In 1987, the swine-producing industry in the United States
experienced an unknown infectious disease which had a serious
economic impact on the swine industry. The disease syndrome was
reported in Europe including Germany, Belgium, the Netherlands,
Spain and England.
The disease is characterized by reproductive failure,
respiratory disease and various clinical signs including loss of
appetite, fever, dyspnea, and mild neurologic signs. A major
component of the syndrome is reproductive failure which manifests
itself as premature births, late term abortions, pigs born weak,
stillbirths, mummified fetuses, decreased farrowing rates, and
delayed return of estrus.
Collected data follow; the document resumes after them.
Lemma live_try_receive D sub s : live c n D s → live c n D (try_receive sub s).
Proof.
  intros Hl. unfold try_receive. destruct (sv_subs s !! sub) as [ch|] eqn:Hsub; [|done].
  apply live_set_sub; [done|]. cbn. pose proof (live_heap _ _ _ _ Hl _ _ Hsub) as Hle. cbn in Hle.
  destruct (sub_ch ch); cbn in *; lia.
Qed.

Lemma live_close D sub s : live c n D s → live c n D (closeSubscriber sub s).
Proof.
  intros Hl. unfold closeSubscriber. destruct (sv_subs s !! sub) as [ch|] eqn:Hsub; [|done].
  apply live_set_sub; [done|]. exact (live_heap _ _ _ _ Hl _ _ Hsub).
Qed.

(** [m] keeps a service live, whether it succeeds or fails. *)
Definition keeps_live (D : gset nat) {A} (m : M service svc_err A) : Prop :=
  ∀ s, live c n D s → wp m s (λ _ s', live c n D s') (live c n D).

Lemma keeps_live_bind D {A B} (m : M service svc_err A) (k : A → M service svc_err B) :
  keeps_live D m → (∀ a, keeps_live D (k a)) → keeps_live D (m ≫= k).
Proof. intros Hm Hk s Hl. apply wp_bind. eapply wp_mono; [by apply Hm| |done]. intros a s'. apply Hk. Qed.

(** What follows a read of the service may use the subscribers it had. *)
Lemma keeps_live_read D {A} (k : service → M service svc_err A) :
  (∀ s, live c n D s → keeps_live (dom (sv_subs s)) (k s)) → keeps_live D (s ← gets Datatypes.id; k s).
Proof.
  intros Hk s Hl. apply wp_bind. change (wp (k s) s (λ _ s', live c n D s') (live c n D)).
  pose proof (live_opened _ _ _ _ Hl). eapply wp_mono; [apply (Hk s Hl), (live_strengthen D), Hl|..].
  - intros a s'. by apply live_weaken.
  - intros s'. by apply live_weaken.
Qed.

Lemma keeps_live_ret D {A} (a : A) : keeps_live D (mret a).
Proof. by intros s. Qed.

Lemma keeps_live_fail D {A} e : keeps_live D (fail (A:=A) e).
Proof. by intros s. Qed.

Lemma keeps_live_modify D f :
  (∀ s, live c n D s → live c n D (f s)) → keeps_live D (modify f).
Proof. intros Hf s Hl. by apply Hf. Qed.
Clinical signs of respiratory disease
are most pronounced in pigs under 3-weeks-of-age but are reported
to occur in pigs at all stages of production. Affected piglets
grow slowly, have roughened hair coats, respiratory distress
("thumping"), and increased mortality.
The disease syndrome has been referred to by many different
terms including mystery swine disease (MSD), porcine epidemic
abortion and respiratory syndrome (PEARS), swine infertility and
respiratory syndrome (SIRS). The name now commonly used is
porcine reproductive and respiratory syndrome (PRRS); this term
will be employed throughout this patent application.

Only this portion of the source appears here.